This control system includes an integrated controller 11 that performs integrated control of the operating point of the power train. The operating point of the power train includes the target engine torque tTe, the target motor / generator torque tTm, and the target engagement capacity of the first clutch 7. It is defined by tTc1 (first clutch engagement pressure command value tPc1) and target engagement capacity tTc2 (second clutch engagement pressure command value tPc2) of the second clutch 9.

In the integrated controller 11, in order to determine the operating point of the power train,
A signal from the engine speed sensor 12 for detecting the engine speed Ne;
A signal from the motor / generator rotation sensor 13 for detecting the motor / generator rotation speed Nm,
A signal from the input rotation sensor 14 for detecting the transmission input rotation speed Ni;
A signal from the output rotation sensor 15 that detects the transmission output rotation speed No,
A signal from the accelerator opening sensor 16 for detecting the accelerator pedal depression amount (accelerator opening APO);
A signal from a storage state sensor 17 that detects a storage state SOC (carryable power) of a battery 31 that stores power for the motor / generator 6;
A signal from the master cylinder hydraulic pressure sensor 18 that detects the master cylinder hydraulic pressure Pm according to the brake pedal depression force,
Signals from a wheel speed sensor group 21 that individually detect the wheel speeds Vw of the left and right front wheels (left and right driven wheels) 2FL and 2FR and the left and right rear wheels (right and left drive wheels) 3RL and 3RR are input.

  The integrated controller 11 is a driving mode in which the driving force of the vehicle desired by the driver can be realized from the accelerator opening APO, the battery storage state SOC, and the transmission output rotational speed No (vehicle speed VSP) among the above input information. (EV mode, HEV mode) is selected, and target engine torque tTe, target motor / generator torque tTm, first clutch target engagement capacity tTc1, and second clutch target engagement capacity tTc2 are calculated.

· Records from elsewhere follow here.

(* ===== verification/Failover.v ===== *)
(** * Outbound failover

    [server/internal/telephony/calls/failover.go]: the attempts on a plan of
    routes and the classification of originate failures, over any state the
    attempts change. *)

From S2P Require Import Prelude Routing Controller.
Import Routing.

Module Failover.
Definition maxOutboundAttempts : nat := 3.

Definition succeeded : string := "succeeded".
Definition terminal_failure : string := "terminal_failure".
Definition retryable_failure : string := "retryable_failure".

Record routeAttemptOutcome := {
  Route : OutboundRoute;
  Attempt : Z;
  Outcome : string;
  FailureClass : string;
  SIPStatus : Z;
  Err : option error;
}.

(** The failure class, the SIP status and the outcome. *)
Definition classifyOriginateFailure (err : error) : string * Z * string :=
  match errors_As_Originate err with
  | None => (Controller.OriginateFailureInternal, 0, terminal_failure)
  | Some (class, status) =>
      (class, status,
       if bool_decide (class = Controller.OriginateFailureTransport)
          || bool_decide (class = Controller.OriginateFailureCapacity)
          || (bool_decide (class = Controller.OriginateFailureSIP) && (500 <=? status) && (status <=? 599))
       then retryable_failure else terminal_failure)
  end.

(** [OriginateResult]: the channel id, empty when there is none. *)
Abbreviation OriginateResult := string (only parsing).

Section Plan.
Context {W : Type}.
(** [ctx.Err()]; an attempt, with its result and its error; the observer, if any. *)
Context (ctx_Err : W -> option error)
  (attempt : OutboundRoute -> W -> (OriginateResult * option error) * W)
  (observe : option (routeAttemptOutcome -> W -> W)).

Definition observed (o : routeAttemptOutcome) (w : W) : W :=
  match observe with Some f => f o w | None => w end.

(** The loop: [index] counts the attempts made, [lastErr] is the last error. *)
Fixpoint attempts (index : Z) (routes : list OutboundRoute) (lastErr : option error) (w : W)
    : result (OriginateResult * OutboundRoute) * W :=
  match routes with
  | [] => (inr (default (Errorf "outbound route plan is empty" []) lastErr), w)
  | route :: rest =>
      match ctx_Err w with
      | Some err => (inr err, w)
      | None =>
          match attempt route w with
          | ((channel, None), w1) =>
              (inl (channel, route),
               observed {| Route := route; Attempt := index + 1; Outcome := succeeded;
                           FailureClass := ""; SIPStatus := 0; Err := None |} w1)
          | ((channel, Some err), w1) =>
              let '(class, status, outcome) := classifyOriginateFailure err in
              let outcome := if decide (channel <> "") then terminal_failure else outcome in
              let w2 := observed {| Route := route; Attempt := index + 1; Outcome := outcome;
                                    FailureClass := class; SIPStatus := status; Err := Some err |} w1 in
              if decide (outcome = retryable_failure) then attempts (index + 1) rest (Some err) w2
              else (inr err, w2)
          end
      end
  end.

Definition executeRoutePlan (routes : list OutboundRoute) (w : W)
    : result (OriginateResult * OutboundRoute) * W :=
  attempts 0 (take maxOutboundAttempts routes) None w.
End Plan.

(** ** When an error is retried *)

(** An originate failure is retried on another carrier exactly when the call
    cannot have been established: the transport failed, the trunk had no
    capacity, or a SIP reply in the 500 class was received. *)
Theorem retryable_iff err :
  (exists class status, classifyOriginateFailure err = (class, status, retryable_failure)) <->
  exists class status, errors_As_Originate err = Some (class, status) /\
    (class = "transport" \/ class = "capacity" \/ (class = "sip" /\ 500 <= status <= 599)).
Proof.
  unfold classifyOriginateFailure. destruct (errors_As_Originate err) as [[class status]|].
  2: { split; [by intros (? & ? & [= _ _])|by intros (? & ? & ? & _)]. }
  destruct (_ || _) eqn:E; split.
  - intros (c & st & Hc). injection Hc as <- <-. exists class, status. split; [done|].
    rewrite !orb_true_iff, !andb_true_iff, !bool_decide_eq_true, !Z.leb_le in E. tauto.
  - intros _. by eexists _, _.
  - intros (c & st & Hc). by injection Hc as _ _ Hc.
  - intros (c & st & Hcs & H). injection Hcs as <- <-. exfalso. apply not_true_iff_false in E. apply E.
    rewrite !orb_true_iff, !andb_true_iff, !bool_decide_eq_true, !Z.leb_le. tauto.
Qed.

(** ** The log of the attempts *)
Section Log.
Context {W : Type} (ctx_Err : W -> option error)
  (attempt : OutboundRoute -> W -> (OriginateResult * option error) * W).

(** The plan run with an observer that only records. *)
Definition log_ctx (w : W * list routeAttemptOutcome) : option error := ctx_Err (fst w).
Definition log_attempt (r : OutboundRoute) (w : W * list routeAttemptOutcome)
    : (OriginateResult * option error) * (W * list routeAttemptOutcome) :=
  let '(res, w') := attempt r (fst w) in (res, (w', snd w)).
Definition log_observe (o : routeAttemptOutcome) (w : W * list routeAttemptOutcome)
    : W * list routeAttemptOutcome := (fst w, snd w ++ [o]).

Definition run (routes : list OutboundRoute) (w : W)
    : result (OriginateResult * OutboundRoute) * (W * list routeAttemptOutcome) :=
  executeRoutePlan log_ctx log_attempt (Some log_observe) routes (w, []).

(** What the log of a plan on [routes] looks like, the attempts counted from [index]. *)
Inductive plan_log : Z -> list OutboundRoute -> list routeAttemptOutcome ->
    result (OriginateResult * OutboundRoute) -> Prop :=
| log_end index e : plan_log index [] [] (inr e)
| log_cancelled index routes e : plan_log index routes [] (inr e)
| log_success index r rest o ch :
    Route o = r -> Attempt o = index + 1 -> Outcome o = succeeded ->
    plan_log index (r :: rest) [o] (inl (ch, r))
| log_terminal index r rest o e :
    Route o = r -> Attempt o = index + 1 -> Outcome o = terminal_failure -> Err o = Some e ->
    plan_log index (r :: rest) [o] (inr e)
| log_retry index r rest o log res :
    Route o = r -> Attempt o = index + 1 -> Outcome o = retryable_failure ->
    plan_log (index + 1) rest log res -> plan_log index (r :: rest) (o :: log) res.

Lemma classify_outcome err :
  (classifyOriginateFailure err).2 = terminal_failure \/
  (classifyOriginateFailure err).2 = retryable_failure.
Proof.
  unfold classifyOriginateFailure. destruct (errors_As_Originate err) as [[class status]|]; [|by left].
  simpl. destruct (_ || _); auto.
Qed.

Lemma attempts_log routes : forall index lastErr w log res w' log',
  attempts log_ctx log_attempt (Some log_observe) index routes lastErr (w, log) = (res, (w', log')) ->
  exists l, log' = log ++ l /\ plan_log index routes l res.
Proof.
  induction routes as [|r rest IH]; intros index lastErr w log res w' log'; cbn [attempts].
  { intros [= <- _ <-]. exists []. rewrite app_nil_r. split; [done|constructor]. }
  unfold log_ctx at 1, log_attempt at 1. cbn [fst snd].
  destruct (ctx_Err w) as [err|].
  { intros [= <- _ <-]. exists []. rewrite app_nil_r. split; [done|apply log_cancelled]. }
  destruct (attempt r w) as [[ch [err|]] w1].
  - pose proof (classify_outcome err) as Hcl.
    destruct (classifyOriginateFailure err) as [[class status] outcome]. simpl in Hcl.
    set (outcome' := if decide (ch <> "") then terminal_failure else outcome).
    assert (Ho : outcome' = terminal_failure \/ outcome' = retryable_failure)
      by (unfold outcome'; case_decide; auto).
    clearbody outcome'. unfold observed, log_observe at 1. cbn [fst snd].
    case_decide as Hret.
    + intros (l & -> & Hl)%IH. eexists (_ :: l). rewrite <- app_assoc. split; [done|].
      by apply log_retry.
    + intros [= <- _ <-]. eexists [_]. split; [done|]. destruct Ho as [Ho|Ho]; [|done].
      by apply log_terminal.
  - intros [= <- _ <-]. eexists [_]. split; [done|]. by apply log_success.
Qed.

(** a plan tries its routes in order, at most three of them, each once; it
    goes on to the next route only after a retryable failure, and stops at the
    first success or terminal failure, whose route or error is the result. *)
Theorem executeRoutePlan_log routes w res w' log :
  run routes w = (res, (w', log)) ->
  plan_log 0 (take maxOutboundAttempts routes) log res /\ (length log <= maxOutboundAttempts)%nat /\
  (Route <$> log) `prefix_of` routes.
Proof.
  unfold run, executeRoutePlan. intros (l & -> & Hl)%attempts_log. simpl. split; [done|].
  assert (H : forall index rs l res, plan_log index rs l res ->
    (length l <= length rs)%nat /\ (Route <$> l) `prefix_of` rs).
  { induction 1 as [| | |index r rest o e <- _ _ _|index r rest o l' res' <- _ _ _ [IH1 IH2]]; simpl.
    - split; [lia|apply prefix_nil].
    - split; [lia|apply prefix_nil].
    - split; [lia|]. subst. apply prefix_cons, prefix_nil.
    - split; [lia|]. apply prefix_cons, prefix_nil.
    - split; [lia|]. by apply prefix_cons. }
  destruct (H _ _ _ _ Hl) as [H1 H2]. split.
  - rewrite length_take in H1. lia.
  - etrans; [exact H2|]. exists (drop maxOutboundAttempts routes). by rewrite take_drop.
Qed.

(** once an attempt reports a channel, no other carrier is tried, whatever its
    error says. *)
Theorem no_retry_with_channel r rest index lastErr w ch err w1 :
  ctx_Err w = None -> attempt r w = ((ch, Some err), w1) -> ch <> "" ->
  exists o, attempts log_ctx log_attempt (Some log_observe) index (r :: rest) lastErr (w, [])
              = (inr err, (w1, [o])) /\ Outcome o = terminal_failure.
Proof.
  intros Hctx Ha Hch. cbn [attempts]. unfold log_ctx at 1, log_attempt at 1. cbn [fst snd].
  rewrite Hctx, Ha. destruct (classifyOriginateFailure err) as [[class status] outcome].
  rewrite (decide_True (P := ch <> "")) by done. rewrite decide_False by done.
  unfold observed, log_observe. simpl. by eexists.
Qed.
End Log.

(** ** A run: the first carrier answers 503, the second takes the call *)
Section Run.
Definition ex_route (host : string) : OutboundRoute := {|
  TrunkID := 9; TrunkEndpointID := 1; Host := host; Port := 5060; Transport := "udp";
  RouteLimits := {| MaxCPS := 1; MaxConcurrentCalls := 1 |} |}.
Definition ex_attempt (r : OutboundRoute) (w : Z) : (OriginateResult * option error) * Z :=
  if decide (Host r = "a") then (("", Some (Controller.NewSIPOriginateError 503 None)), w + 1)
  else if decide (Host r = "b") then (("chan", None), w + 1)
  else (("chan", Some (Controller.NewSIPOriginateError 503 None)), w + 1).

Lemma executeRoutePlan_log_witness :
  fst (run (fun _ => None) ex_attempt [ex_route "a"; ex_route "b"; ex_route "c"] 0)
    = inl ("chan", ex_route "b") /\
  (Route <$> snd (snd (run (fun _ => None) ex_attempt [ex_route "a"; ex_route "b"; ex_route "c"] 0)))
    `prefix_of` [ex_route "a"; ex_route "b"; ex_route "c"].
Proof.
  split; [reflexivity|].
  apply (executeRoutePlan_log (fun _ => None) ex_attempt [ex_route "a"; ex_route "b"; ex_route "c"] 0
    (inl ("chan", ex_route "b")) 2
    (snd (snd (run (fun _ => None) ex_attempt [ex_route "a"; ex_route "b"; ex_route "c"] 0)))).
  reflexivity.
Defined.
Lemma no_retry_with_channel_witness :
  exists o, attempts (log_ctx (fun _ => None)) (log_attempt ex_attempt) (Some log_observe) 0
      [ex_route "c"; ex_route "b"] None (0, [])
    = (inr (Controller.NewSIPOriginateError 503 None), (1, [o])) /\ Outcome o = terminal_failure.
Proof. apply (no_retry_with_channel (fun _ => None) ex_attempt) with (ch := "chan"); done. Defined.
End Run.
End Failover.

  The target engine torque tTe is supplied to the engine controller 32. The engine controller 32 realizes the target engine torque tTe based on the engine speed Ne from the engine speed Ne detected by the sensor 12 and the target engine torque tTe. Therefore, the engine 1 is controlled so that the engine torque becomes the target engine torque tTe by the throttle opening control and the fuel injection amount control.

  The target motor / generator torque tTm is supplied to the motor / generator controller 33. The motor / generator controller 33 converts the electric power of the battery 31 from DC to AC by the inverter 34, and the motor / generator 6 under the control of the inverter 34. And the motor / generator torque is controlled so that the motor / generator torque matches the target motor / generator torque tTm.

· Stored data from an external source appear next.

(** Two executions with the same lease on the same key are one. *)
Lemma lease_unique s i j x y :
  inv s -> s_executions s !! i = Some x -> s_executions s !! j = Some y -> same_key x y ->
  x_lease x = x_lease y -> i = j.
Proof.
  intros Hs Hx Hy Hk Hl. pose proof (inv_times s Hs i x Hx). pose proof (inv_times s Hs j y Hy).
  destruct (lt_eq_lt_dec i j) as [[Hij| ->]|Hij]; [|done|].
  - destruct (inv_order s Hs i j x y Hij Hx Hy Hk). lia.
  - destruct (inv_order s Hs j i y x Hij Hy Hx (eq_sym Hk)). lia.
Qed.

(** A claim that succeeds finds no execution protected. *)
Lemma claim_unprotected now r l e t row t' s i x :
  inv s -> now = s_now s -> t = s_table s -> ClaimIdempotencyKey now r l e t = inl (row, t') ->
  s_executions s !! i = Some x -> key_of (x_request x) = key_of r -> ~ protected now x.
Proof.
  intros Hs -> -> Hc Hx Hk Hp. destruct (inv_row s Hs i x Hx Hp) as (old & Hold & [Hreq Hexp Hst]).
  pose proof (inv_times s Hs i x Hx) as Ht. unfold ClaimIdempotencyKey in Hc. rewrite <- Hk, Hold in Hc.
  unfold protected in Hp. destruct (row_Status old) as [|resp] eqn:Est.
  - destruct Hst as [Hn Hl]. rewrite Hn in Hp. rewrite Hexp, Hl in Hc.
    rewrite !(proj2 (Z.leb_gt _ _)) in Hc by lia. by rewrite andb_false_r in Hc.
  - rewrite Hst in Hp. rewrite Hexp in Hc. rewrite (proj2 (Z.leb_gt _ _)) in Hc by lia. done.
Qed.

Lemma claim_row now r l e t row t' :
  ClaimIdempotencyKey now r l e t = inl (row, t') ->
  row = {| row_Request := r; row_Status := Processing; row_LockedUntil := l; row_ExpiresAt := e |} /\
  t' = <[key_of r := row]> t.
Proof.
  unfold ClaimIdempotencyKey. destruct (t !! key_of r); [destruct (_ || _); [|done]|];
    by intros [= <- <-].
Qed.

Lemma lookup_snoc {A} (l : list A) y i x :
  (l ++ [y]) !! i = Some x -> l !! i = Some x \/ (i = length l /\ x = y).
Proof.
  intros [H|[Hl H]]%lookup_app_Some; [by left|right].
  apply list_lookup_singleton_Some in H as [H <-]. split; [lia|done].
Qed.

Lemma claim_inv s r clock row t :
  inv s -> s_now s < clock + LockTTL config ->
  ClaimIdempotencyKey (s_now s) r (clock + LockTTL config) (clock + RecordTTL config) (s_table s)
    = inl (row, t) ->
  inv {| s_now := s_now s; s_table := t; s_executions := s_executions s ++ [start s r row];
         s_replays := s_replays s |}.
Proof.
  intros Hs Hclock Hc. destruct (claim_row _ _ _ _ _ _ _ Hc) as [Hrow ->].
  assert (Hnew : claimed_by (start s r row) row) by (split; rewrite Hrow; done).
  assert (Hfree : forall i x, s_executions s !! i = Some x -> key_of (x_request x) = key_of r ->
    ~ protected (s_now s) x).
  { intros i x. by apply (claim_unprotected _ _ _ _ _ _ _ s i x Hs eq_refl eq_refl Hc). }
  split; cbn [s_now s_table s_executions s_replays].
  - intros i x [Hx|[_ ->]]%lookup_snoc; [by apply (inv_times s Hs i)|]. simpl. rewrite Hrow. simpl. lia.
  - intros i j x y Hij Hx Hy Hk. apply lookup_snoc in Hx as [Hx|[-> ->]].
    2: { apply lookup_lt_Some in Hy. rewrite length_app in Hy. simpl in Hy. lia. }
    apply lookup_snoc in Hy as [Hy|[-> ->]]; [by apply (inv_order s Hs i j)|].
    pose proof (inv_times s Hs i x Hx). specialize (Hfree i x Hx Hk). unfold protected in Hfree. simpl.
    destruct (x_response x); [split; intros; lia|]. split; [lia|by intros [? ?]].
  - intros i x [Hx|[_ ->]]%lookup_snoc Hp.
    + destruct (decide (key_of (x_request x) = key_of r)) as [Hk|Hk]; [by destruct (Hfree i x Hx Hk)|].
      rewrite lookup_insert_ne by done. by apply (inv_row s Hs i).
    + exists row. by rewrite lookup_insert_eq.
  - intros k row' Hk. apply lookup_insert_Some in Hk as [[<- <-]|[H Hk]].
    + exists (length (s_executions s)), (start s r row). split_and!; [|done|done|].
      * by rewrite lookup_app_r, Nat.sub_diag by lia.
      * intros j y Hj _. apply lookup_lt_Some in Hj. rewrite length_app in Hj. simpl in Hj. lia.
    + destruct (inv_claimed s Hs k row' Hk) as (i & x & Hx & Hkx & Hcb & Hlast). exists i, x.
      split_and!; [by apply lookup_app_l_Some|done|done|].
      intros j y [Hj|[_ ->]]%lookup_snoc Hkj; [by apply (Hlast j y)|by destruct (H Hkj)].
  - intros r' response H. destruct (inv_replays s Hs r' response H) as (i & x & Hx & ?). exists i, x.
    split; [by apply lookup_app_l_Some|done].
Qed.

When the target motor / generator torque tTm is such that the motor / generator 6 requires regenerative braking action, the motor / generator controller 33 is connected to the battery storage state SOC detected by the sensor 17 via the inverter 34 (can be taken out) In relation to the electric power), a power generation load is applied to the motor / generator 6 so that the battery 31 is not overcharged.
The electric power generated by the regenerative braking by the motor / generator 6 is AC-DC converted and the battery 31 is charged.

When the braking force is insufficient with only the regenerative braking of the motor / generator 6, the integrated controller 11 uses the brake braking command value Tf as a regenerative cooperative brake control command to supplement the insufficient braking force with the hydraulic brake system. Supply to 35.
When there is no regenerative cooperative brake control command (when the friction braking force command value Tf = 0), the brake controller 35 receives a signal from the master cylinder hydraulic pressure sensor 18 that detects the master cylinder hydraulic pressure Pm according to the brake pedal depression force. Originally, the brake fluid pressure of each wheel brake unit is controlled to a fluid pressure corresponding to the master cylinder fluid pressure Pm with a fixed front and rear wheel friction braking force distribution ratio that cannot be changed,
When receiving the regenerative cooperative brake control command (friction braking force command value Tf> 0) from the integrated controller 11, the brake controller 35 is configured to apply the friction braking force command value Tf (> 0) to each wheel brake unit by the hydraulic brake system. The brake hydraulic pressure is controlled to a hydraulic pressure corresponding to the friction braking force command value Tf with a fixed front and rear wheel friction braking force distribution ratio that cannot be changed.

  The first clutch target engagement capacity tTc1 is supplied to the first clutch controller 36. The first clutch controller 36 detects the first clutch engagement pressure command value tPc1 corresponding to the first clutch target engagement capacity tTc1 and the sensor 19. The first clutch 7 is engaged via the first clutch engagement pressure control unit 37 so that the engagement pressure Pc1 of the first clutch 7 becomes the first clutch engagement pressure command value tPc1 by comparison with the engagement pressure Pc1 of the first clutch 7. The engagement capacity of the first clutch 7 is controlled by controlling the pressure.

The second clutch target engagement capacity tTc2 is supplied to the transmission controller 38,
The transmission controller 38 compares the second clutch engagement pressure command value tPc2 corresponding to the second clutch target engagement capacity tTc2 with the engagement pressure Pc2 of the second clutch 9 detected by the sensor 20, and The engagement capacity of the second clutch 9 is controlled by controlling the engagement pressure of the second clutch 9 via the second clutch engagement pressure control unit 39 so that the engagement pressure Pc2 becomes the second clutch engagement pressure command value tPc2.

  The transmission controller 38 selects a gear suitable for the current driving state based on the planned shift map from the transmission output rotation speed No (vehicle speed VSP) detected by the sensor 15 and the accelerator opening APO detected by the sensor 16. It is assumed that an automatic shift from the current gear to this preferred gear is also performed.

The above is an outline of the normal control executed by the control system of FIG.
In this embodiment, the integrated controller 11 in FIG. 1 executes the control program shown in FIG. 2 during a deceleration request by depressing a brake pedal (not shown), and the regenerative braking control targeted by the present invention is as follows: Assumed to be performed.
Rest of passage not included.